Il plaça une dizaine de cartes aux reflets verts devant lui. Les cartes allaient du Roi de pique au six de pique.

— Lui, c'est le valet, dit-il en posant son ongle sur une carte où était dessiné un homme à la posture arrogante. C'est un humain, comme toutes les cartes de un à huit. Il sert le roi et la reine, tous deux éternels.

Étrangement, le dessin du couple royal n'était pas plus élogieux que celui du valet. On y devinait deux créatures humanoïdes pâles au regard hautain, tenant chacune un verre ensanglanté.

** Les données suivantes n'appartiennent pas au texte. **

(** * ARAHATE dataset merger: a shallow embedding of
    [Convertors/combining_datasets.py] and the properties of its text
    normalizer, label mapper, table loader and merge routine.

    Python [str] values are sequences of Unicode code points and are modelled
    as [list N].  Dictionaries are stdpp [gmap]s.  The functions of the Python
    runtime the script calls but does not define ([unicodedata.normalize],
    [str.lower], [glob.glob], the pandas readers) are fields of a [runtime]
    record that every embedded function receives; theorems quantify over it. *)

From Stdlib Require Import NArith String Ascii List Lia DecimalString DecimalNat Sorted.
From stdpp Require Import base option list gmap fin_maps.
Import ListNotations.

(** ** Python strings *)

Module Py.

Abbreviation pystr := (list N).

(** An ASCII literal as a Python string. *)
Definition py (s : string) : pystr := N_of_ascii <$> list_ascii_of_string s.

(** [str.isspace] for one code point; the [re] class [\s] of a [str] pattern
    tests exactly the same set. *)
Definition isspace (c : N) : bool :=
  ((0x09 <=? c) && (c <=? 0x0D) || (0x1C <=? c) && (c <=? 0x20)
   || (c =? 0x85) || (c =? 0xA0) || (c =? 0x1680)
   || (0x2000 <=? c) && (c <=? 0x200A)
   || (c =? 0x2028) || (c =? 0x2029) || (c =? 0x202F) || (c =? 0x205F)
   || (c =? 0x3000))%N.

Fixpoint lstrip (s : pystr) : pystr :=
  match s with
  | [] => []
  | c :: r => if isspace c then lstrip r else s
  end.

Fixpoint rstrip (s : pystr) : pystr :=
  match s with
  | [] => []
  | c :: r =>
      match rstrip r with
      | [] => if isspace c then [] else [c]
      | r' => c :: r'
      end
  end.

(** [s.strip()] *)
Definition strip (s : pystr) : pystr := lstrip (rstrip s).

(** [re.sub(r'\s+', ' ', s)]: every maximal run of whitespace becomes one
    space.  [in_run] tells that the previous character belonged to a run
    whose replacement has already been emitted. *)
Fixpoint sub_ws (in_run : bool) (s : pystr) : pystr :=
  match s with
  | [] => []
  | c :: r =>
      if isspace c
      then (if in_run then sub_ws true r else 0x20%N :: sub_ws true r)
      else c :: sub_ws false r
  end.

(** Values handed to [str()]: [None], a [str], or another object given by
    its [str()] form (a float NaN prints as nan, an int as its digits). *)
Inductive pyval :=
  | PyNone
  | PyStr (s : pystr)
  | PyObj (str_form : pystr).

Definition str (v : pyval) : pystr :=
  match v with
  | PyNone => py "None"
  | PyStr s => s
  | PyObj s => s
  end.

(** Lexicographic order on code points: Python's [<=] on [str]. *)
Fixpoint str_le (a b : pystr) : bool :=
  match a, b with
  | [], _ => true
  | _ :: _, [] => false
  | x :: a', y :: b' => (x <? y)%N || (x =? y)%N && str_le a' b'
  end.

Fixpoint insert_sorted (x : pystr) (l : list pystr) : list pystr :=
  match l with
  | [] => [x]
  | y :: r => if str_le x y then x :: l else y :: insert_sorted x r
  end.

(** [sorted(l)] on a list of strings. *)
Definition sorted (l : list pystr) : list pystr := foldr insert_sorted [] l.

(** Decimal form of a non-negative int: [str(i)]. *)
Definition str_of_nat (n : nat) : pystr :=
  py (NilEmpty.string_of_uint (Nat.to_uint n)).

End Py.
Export Py.

(** ** The Python runtime the script runs on *)

Inductive exn_class :=
  | ValueError
  | RuntimeError
  | OtherException (name : pystr) (value_error : bool).

(** An exception instance: its class and its [str()] message. *)
Record exn := Exn { exn_cls : exn_class; exn_msg : pystr }.

(** [isinstance(e, ValueError)], what [except ValueError] tests. *)
Definition is_ValueError (e : exn) : bool :=
  match exn_cls e with
  | ValueError => true
  | RuntimeError => false
  | OtherException _ b => b
  end.

(** A pandas column, with the answer of [pd.api.types.is_string_dtype]. *)
Record Column := Col {
  col_name : pystr;
  col_string_dtype : bool;
  col_values : list pyval }.

(** A pandas frame, column by column, with its index labels. *)
Record DataFrame := Frame {
  df_columns : list Column;
  df_index : list pyval }.

(** The default index of a frame of [n] rows: the ints [0 .. n-1]. *)
Definition RangeIndex (n : nat) : list pyval :=
  (fun i => PyObj (str_of_nat i)) <$> seq 0 n.

(** Library functions and the file system.  The readers return the
    exception they raise ([inl]) or the frame they load ([inr]). *)
Record runtime := Runtime {
  unicodedata_normalize_NFKC : pystr -> pystr;
  str_lower : pystr -> pystr;
  glob_glob : pystr -> list pystr;
  pd_read_csv : pystr -> pystr -> pystr -> exn + DataFrame;
  pd_read_json : pystr -> bool -> exn + DataFrame;
  pd_read_excel : pystr -> exn + DataFrame;
  pd_read_parquet : pystr -> exn + DataFrame }.

(** ** [os.path] (POSIX flavour) *)

Module OsPath.

Definition sep : N := 0x2F%N.
Definition extsep : N := 0x2E%N.

(** [p.rfind(c)], [None] standing for -1. *)
Fixpoint rfind (c : N) (p : pystr) : option nat :=
  match p with
  | [] => None
  | x :: r =>
      match rfind c r with
      | Some i => Some (S i)
      | None => if (x =? c)%N then Some 0 else None
      end
  end.

(** [os.path.basename(p)]: what follows the last separator. *)
Definition basename (p : pystr) : pystr :=
  match rfind sep p with
  | Some i => drop (S i) p
  | None => p
  end.

(** [os.path.splitext(p)]: the extension starts at the last dot of the last
    path component, unless that component has only dots before it. *)
Definition splitext (p : pystr) : pystr * pystr :=
  let filenameIndex := match rfind sep p with Some i => S i | None => 0 end in
  match rfind extsep p with
  | Some dotIndex =>
      if Nat.leb filenameIndex dotIndex
      then
        if forallb (N.eqb extsep) (take (dotIndex - filenameIndex) (drop filenameIndex p))
        then (p, [])
        else (take dotIndex p, drop dotIndex p)
      else (p, [])
  | None => (p, [])
  end.

(** [os.path.join(a, b)] *)
Definition join (a b : pystr) : pystr :=
  match b with
  | 0x2F%N :: _ => b
  | _ =>
      match last a with
      | None => b
      | Some c => if (c =? sep)%N then a ++ b else a ++ sep :: b
      end
  end.

End OsPath.

(** ** The script: configuration constants *)

Definition INPUT_DIR : pystr := py "All_datasets/".
Definition OUTPUT_PATH : pystr := py "Merged_dataset.csv".
Definition PER_SOURCE_DIST_OUT : pystr :=
  py "merged_3class_per_source_distribution.csv".
Definition SUMMARY_JSON_OUT : pystr := py "merged_3class_summary.json".

Definition DROP_UNMAPPED : bool := false.
Definition DEFAULT_MAP_TARGET : pystr := py "normal".
Definition DROP_EXACT_DUPLICATES : bool := false.
Definition KEEP_ALL_COLUMNS : bool := true.
Definition ORIGINAL_TEXT_COL : pystr := py "original_text".

Definition CANONICAL_LABELS : list pystr :=
  [py "normal"; py "offensive"; py "profanity"].

(** [x in collection] for a literal set or list of strings. *)
Definition str_in (x : pystr) (l : list pystr) : bool :=
  bool_decide (x ∈ l).

(** A nested label mapping: source name, then original label. *)
Abbreviation LabelMap := (gmap pystr (gmap pystr pystr)).

(** The dict display of [get_label_map]; as in Python a later entry would
    replace an earlier one with the same key. *)
Definition get_label_map : LabelMap :=
  {[ py "all" := list_to_map (reverse
       [ (py "Neutral", py "normal");
         (py "Positive", py "normal");
         (py "Negative", py "offensive");
         (py "ADULT", py "profanity");
         (py "NOT_ADULT", py "normal");
         (py "no", py "normal");
         (py "yes", py "offensive");
         (py "neutral", py "normal");
         (py "negative", py "offensive");
         (py "positive", py "normal");
         (py "offensive", py "offensive");
         (py "not", py "normal");
         (py "Offensive", py "offensive");
         (py "non-offensive", py "normal");
         (py "Non-offensive", py "normal");
         (py "abusive", py "profanity");
         (py "normal", py "normal");
         (py "hate", py "offensive");
         (py "Bullying", py "offensive");
         (py "non-bullying", py "normal");
         (py "none", py "normal");
         (py "None", py "normal");
         (py "HATE", py "offensive");
         (py "OFFENSIVE", py "offensive");
         (py "NORMAL", py "normal");
         ([], py "normal");
         (py "cyber", py "offensive");
         (py "not cyber", py "normal") ]) ]}.

(** ** The script: internal utilities *)

Section Script.

Context (rt : runtime).

Definition find_files (input_dir : pystr) : list pystr :=
  let patterns :=
    [py "**/*.csv"; py "**/*.tsv"; py "**/*.json";
     py "**/*.xlsx"; py "**/*.xls"; py "**/*.parquet"] in
  sorted (concat ((fun p => glob_glob rt (OsPath.join input_dir p)) <$> patterns)).

(** The loop of [safe_read_table] over the encodings: the first read that
    succeeds is returned, a failed one is dropped by [except: continue]. *)
Fixpoint read_csv_encodings (path sep : pystr) (encs : list pystr)
  : option DataFrame :=
  match encs with
  | [] => None
  | enc :: rest =>
      match pd_read_csv rt path sep enc with
      | inr df => Some df
      | inl _ => read_csv_encodings path sep rest
      end
  end.

(** What a bare [raise] does where no exception is being handled. *)
Definition bare_raise : exn :=
  Exn RuntimeError (py "No active exception to reraise").

Definition safe_read_table (path : pystr) : exn + DataFrame :=
  let ext := str_lower rt (snd (OsPath.splitext path)) in
  if str_in ext [py ".csv"; py ".tsv"] then
    let sep := if bool_decide (ext = py ".tsv") then [0x09%N] else py "," in
    match read_csv_encodings path sep
            [py "utf-8"; py "utf-8-sig"; py "latin1"; py "cp1256"] with
    | Some df => inr df
    | None => inl bare_raise
    end
  else if str_in ext [py ".json"] then
    match pd_read_json rt path true with
    | inr df => inr df
    | inl e => if is_ValueError e then pd_read_json rt path false else inl e
    end
  else if str_in ext [py ".xlsx"; py ".xls"] then pd_read_excel rt path
  else if str_in ext [py ".parquet"] then pd_read_parquet rt path
  else inl (Exn ValueError (py "Unsupported file type: " ++ path)).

— Le roi est la carte la plus puissante. La reine suit. Au début de chaque partie, on choisit un symbole, c'est l'atout. Le valet de ce symbole devient alors plus puissant que le roi et la reine, si tu arrives à le coupler au soleil, le neuf...

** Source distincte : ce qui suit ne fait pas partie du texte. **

(** C4, as the code has it.  A request with an empty or absent message
    (a body [get_json] cannot read, a body that tests false, an object
    without a message, or the empty message) appends no turn, creates no
    session and makes no request to the model backend.  When the backend
    is not configured, the configuration check comes first and the
    response is the 500 error of that check.  When it is configured and
    the body was read, the response is a 400 error: "No JSON data
    received" for a body that tests false, "No message provided" for a
    missing or empty message. *)
Theorem empty_message_rejected
    (env : Env) (req : Request) (store : gmap string (list Turn)) :
  (exists error, data req = JsonRaises error)
  \/ data req = Json None
  \/ data req = Json (Some None)
  \/ data req = Json (Some (Some "")) ->
  let out := chat env req store in
  store_out out = store
  /\ cookie_out out = cookie req
  /\ backend_calls out = []
  /\ (configured env = false ->
      response out
      = JsonError 500
          "Google Gemini API key not set. Please check your .env file.")
  /\ (configured env = true ->
      (data req = Json None ->
       response out = JsonError 400 "No JSON data received")
      /\ (data req = Json (Some None) \/ data req = Json (Some (Some "")) ->
          response out = JsonError 400 "No message provided")).
Proof.
  intros H. unfold chat.
  destruct (configured env); simpl.
  - destruct H as [[error ->] | [-> | [-> | ->]]]; simpl;
      (split; [reflexivity|]); (split; [reflexivity|]);
      (split; [reflexivity|]); (split; [discriminate|]);
      intros _; split; try reflexivity; try discriminate;
      intros [H | H]; first [discriminate H | reflexivity].
  - do 3 (split; [reflexivity|]). split; [intros _; reflexivity | discriminate].
Qed.

Lemma empty_message_rejected_witness :
  let out := chat Sample.env (Sample.ask "" Sample.backend_up) ∅ in
  store_out out = ∅
  /\ cookie_out out = None
  /\ backend_calls out = []
  /\ response out = JsonError 400 "No message provided".
Proof.
  destruct (empty_message_rejected Sample.env
              (Sample.ask "" Sample.backend_up) ∅)
    as (Hs & Hc & Hb & _ & Hr).
  - right. right. right. reflexivity.
  - destruct (Hr eq_refl) as [_ Hm]. cbv zeta.
    split; [exact Hs|]. split; [exact Hc|]. split; [exact Hb|].
    apply Hm. right. reflexivity.
Defined.

(** C4, as stated, fails: with no API key configured the empty message
    is answered with the 500 error of the configuration check, not with a
    400 error. *)
Lemma empty_message_unconfigured_is_500 :
  response (chat Sample.env_unconfigured
              (Sample.ask "" Sample.backend_up) ∅)
  = JsonError 500
      "Google Gemini API key not set. Please check your .env file."
  /\ ~ (exists error,
          response (chat Sample.env_unconfigured
                      (Sample.ask "" Sample.backend_up) ∅)
          = JsonError 400 error).
Proof.
  split; [reflexivity|]. intros [error H]. discriminate H.
Qed.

Il me détaillait les règles avec précision. Bien que je me concentre du mieux possible pour en saisir les subtilités, quelque chose bloquait ma compréhension.

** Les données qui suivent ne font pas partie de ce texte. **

Fixpoint all_digits (s : string) : bool :=
  match s with
  | EmptyString => true
  | String c r => is_digit c && all_digits r
  end.

(** The name [build_data_export_folder] gives the folder of an export
    started at [now] for the entity with the given gid: [date_str + "@"
    + data.gid]. *)
Definition data_export_folder_name (now : datetime) (gid : string) : string :=
  (pretty (year now) +:+ "-" +:+ pretty (month now) +:+ "-" +:+ pretty (day now)
   +:+ "_" +:+ pretty (hour now) +:+ "-" +:+ pretty (minute now) +:+ "-"
   +:+ pretty (second now) +:+ "_" +:+ pretty (microsecond now))
  +:+ "@" +:+ gid.

(** ** The archive of an export *)

(** The facade of a store rooted at [root] holds the handle of an
    archive whose file is one of the paths [S]. *)
Definition holds_archive (root : path) (S : path → Prop) (w : World) : Prop :=
  TVB_STORAGE w = root ∧ ∃ z, tvb_zip w = Some z ∧ S (zip_dest z).

(** * Properties *)

(** ** Paths *)

Section paths.
Implicit Types d p r : path.

Lemma relpath_app d r : relpath d (d ++ r) = Some r.
Proof. induction d as [|x d IH]; simpl; [done|]. by rewrite decide_True. Qed.

Lemma relpath_Some d p r : relpath d p = Some r ↔ p = d ++ r.
Proof.
  split; [|intros ->; apply relpath_app].
  revert p; induction d as [|x d IH]; intros [|y p]; simpl; try congruence.
  case_decide; [|done]. intros ?%IH. by subst.
Qed.

Lemma under_app d r : under d (d ++ r) = true.
Proof. unfold under. by rewrite relpath_app. Qed.

Lemma under_refl d : under d d = true.
Proof. rewrite <- (app_nil_r d) at 2. apply under_app. Qed.

Lemma under_true d p : under d p = true ↔ ∃ r, p = d ++ r.
Proof.
  unfold under. destruct (relpath d p) as [r|] eqn:E.
  - apply relpath_Some in E. naive_solver.
  - split; [done|]. intros [r ->]. by rewrite relpath_app in E.
Qed.

Lemma under_false d p : under d p = false ↔ relpath d p = None.
Proof. unfold under. by destruct (relpath d p). Qed.

(** Two folders with the same parent: one lies under the other only
    when they are the same folder. *)
Lemma relpath_sibling d (a b : string) r :
  relpath (d ++ [a]) (d ++ b :: r) = if decide (a = b) then Some r else None.
Proof. induction d as [|x d IH]; simpl; [done|]. by rewrite decide_True. Qed.

Lemma under_sibling d (a b : string) r :
  under (d ++ [a]) (d ++ b :: r) = bool_decide (a = b).
Proof.
  unfold under. rewrite relpath_sibling.
  destruct (decide (a = b)); [by rewrite bool_decide_true | by rewrite bool_decide_false].
Qed.

Lemma under_trans d p q : under d p = true → under p q = true → under d q = true.
Proof.
  rewrite !under_true. intros [r ->] [r' ->]. exists (r ++ r'). by rewrite app_assoc.
Qed.
End paths.

(** ** The file system as a map *)

Section trees.
Implicit Types m : gmap path node.
Implicit Types d p r : path.

Lemma lookup_subtree d m r : subtree d m !! r = m !! (d ++ r).
Proof.
  unfold subtree.
  set (l := omap _ _).
  assert (Hl : ∀ v, (r, v) ∈ l ↔ m !! (d ++ r) = Some v).
  { intros v. unfold l. rewrite list_elem_of_omap. split.
    - intros [[p n] [Hin Heq]]. apply elem_of_map_to_list in Hin. simpl in Heq.
      destruct (relpath d p) as [r'|] eqn:E; simplify_eq/=.
      apply relpath_Some in E. by subst.
    - intros Hv. exists (d ++ r, v). split; [by apply elem_of_map_to_list|].
      simpl. by rewrite relpath_app. }
  destruct (m !! (d ++ r)) as [v|] eqn:E.
  - destruct (list_to_map l !! r) as [v'|] eqn:E'.
    + apply elem_of_list_to_map_2, Hl in E'. congruence.
    + apply not_elem_of_list_to_map in E'. destruct E'.
      apply list_elem_of_fmap. exists (r, v). split; [done|]. by apply Hl.
  - destruct (list_to_map l !! r) as [v'|] eqn:E'; [|done].
    apply elem_of_list_to_map_2, Hl in E'. congruence.
Qed.

Lemma lookup_prune d m p :
  prune d m !! p = if under d p then None else m !! p.
Proof.
  unfold prune. destruct (under d p) eqn:E.
  - apply map_lookup_filter_None. right. intros x _. simpl. congruence.
  - destruct (m !! p) as [x|] eqn:Ep.
    + by apply map_lookup_filter_Some.
    + apply map_lookup_filter_None. by left.
Qed.

#[local] Instance app_inj (dst : path) : Inj (=) (=) (app dst).
Proof. intros ???. by simplify_list_eq. Qed.

Lemma lookup_moved src dst m p :
  moved src dst m !! p =
    match relpath dst p with
    | Some r => m !! (src ++ r)
    | None => if under src p then None else m !! p
    end.
Proof.
  unfold moved. rewrite lookup_union.
  destruct (relpath dst p) as [r|] eqn:E.
  - apply relpath_Some in E. subst p.
    rewrite (lookup_kmap (app dst)), lookup_subtree, lookup_prune, under_app.
    by destruct (m !! (src ++ r)).
  - assert (kmap (app dst) (subtree src m) !! p = None) as ->.
    { apply lookup_kmap_None; [apply _|]. intros r ->. by rewrite relpath_app in E. }
    rewrite lookup_prune.
    replace (under dst p) with false by (symmetry; by apply under_false).
    rewrite lookup_prune. by destruct (under src p), (m !! p).
Qed.

Lemma elem_of_children d m (f : string) :
  f ∈ children d m ↔ is_Some (m !! (d ++ [f])).
Proof.
  unfold children. rewrite list_elem_of_omap. split.
  - intros [[p n] [Hin Heq]]. apply elem_of_map_to_list in Hin. simpl in Heq.
    destruct (relpath d p) as [[|g [|??]]|] eqn:E; simplify_eq/=.
    apply relpath_Some in E. subst. eauto.
  - intros [n Hn]. exists (d ++ [f], n). split; [by apply elem_of_map_to_list|].
    simpl. by rewrite relpath_app.
Qed.

Lemma elem_of_walk_files d m r c :
  (r, c) ∈ walk_files d m ↔ r ≠ [] ∧ m !! (d ++ r) = Some (File c).
Proof.
  unfold walk_files. rewrite list_elem_of_omap. split.
  - intros [[p n] [Hin Heq]]. apply elem_of_map_to_list in Hin. simpl in Heq.
    rewrite lookup_subtree in Hin.
    destruct n as [|c']; [done|]. destruct p as [|g p]; simplify_eq/=. done.
  - intros [Hr Hm]. exists (r, File c). split.
    + apply elem_of_map_to_list. by rewrite lookup_subtree.
    + simpl. by destruct r.
Qed.

(** The walk of a folder only depends on what lies under it. *)
Lemma subtree_ext d m m' :
  (∀ r, m' !! (d ++ r) = m !! (d ++ r)) → subtree d m' = subtree d m.
Proof. intros H. apply map_eq. intros r. by rewrite !lookup_subtree. Qed.

Lemma walk_files_ext d m m' :
  (∀ r, m' !! (d ++ r) = m !! (d ++ r)) → walk_files d m' = walk_files d m.
Proof. intros H. unfold walk_files. by rewrite (subtree_ext d m m'). Qed.
End trees.

(** ** Strings *)

Lemma string_app_cons (c : Ascii.ascii) (a b : string) :
  String c a +:+ b = String c (a +:+ b).
Proof. reflexivity. Qed.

— Comment est-ce possible que les chiens puissent être plus forts que les Maîtres ? le coupai-je, sans me rendre compte que ma langue avait fourché.

— Parce que ce n'est qu'un jeu !

Il semblait amusé de la tournure que prenaient ses explications dans ma tête.

— Et même si tu as l'atout, rien ne garantit que tu gagneras, ajouta-t-il.

— Il se passe quoi si l'on perd ?

— Si tu perds, les Maîtres te couperont la tête ! lança-t-il avec un large sourire.

Je me figeai sur place, sans savoir s'il plaisantait ou non. Ce n'était pas drôle. Je ne voulais plus jouer. Il se mit à rire. Prenait-il plaisir à me torturer ?

— Détends toi, Camille. Si l'un de nous perd, il aura un petit gage. Rien de méchant.

Sa voix se voulait rassurante – son air jovial aussi. Je retrouvai un peu de courage, acceptant de rentrer dans son jeu.

— Un gage comme manger de l'ail ? dis-je la voix piquante.

— Quelle horreur ! grimaça-t-il. Si je dois manger de l'ail, je te ferai manger du poivre !

Un sourire discret ornait mes lèvres tandis que je cherchais un moyen de tirailler mon nouveau Maître.

Meiré fit mine de réfléchir quelques instants, semblant chercher un gage équivalent, puis son regard rougeoyant se posa sur mes épaules.

— Très bien, céda-t-il. Mais si tu perds, je te couperai les cheveux.

Je fronçai les sourcils.

— Mes cheveux ? Mais pourquoi ?

— Parce qu'ils me dérangent quand je bois à ta gorge. Ils n'arrêtent pas de tremper dans le sang.

Il pointa du doigt une mèche qui avait pris une teinte rouge.

Le jeu était en train de prendre une tournure indésirable. Je secouai la tête. Pas mes cheveux ! J'aimais les avoir longs.

— Mes cheveux ne te dérangeront plus... mais tu boiras mes larmes ! menaçai-je avec mépris en me relevant de la chaise.

J'avais oublié de le vouvoyer. Un silence embarrassant suivit mon impertinence. Meiré haussa un sourcil, stupéfait. Je n'avais pas réfléchi à mes mots. Je savais que les vampires n'aimaient pas les larmes, elles leur causaient de légères brûlures. C'est pourquoi les chiens se retenaient de pleurer quand un vampire buvait à leur gorge.

Le Maître demeurait silencieux. À quoi pouvait-il bien réfléchir ? Son regard angoissant glissait sur mon corps, me mettant mal à l'aise. Soudain, réalisant que la discussion lui avait échappé, il conclut :

— Nous allons tout simplement jouer, sans gage.

Du même ton neutre, il ordonna :

— Rassied-toi.

Je m'exécutai bien que je ne sois plus d'humeur à jouer. Le Maître termina de distribuer les cartes sans s'en soucier. Il annonça « atout cœur », puis posa un huit de trèfle au centre de la table.

Je ramassai mollement mes cartes l'une après l'autre, tout en m'interrogeant sur l'origine de la matière qui les constituait : fine comme du papier, mais solide comme du plastique.

Triant ma main sans engouement, j'y aperçus, à ma grande surprise, la fameuse carte qui pouvait renverser la partie en ma faveur : le valet de coeur.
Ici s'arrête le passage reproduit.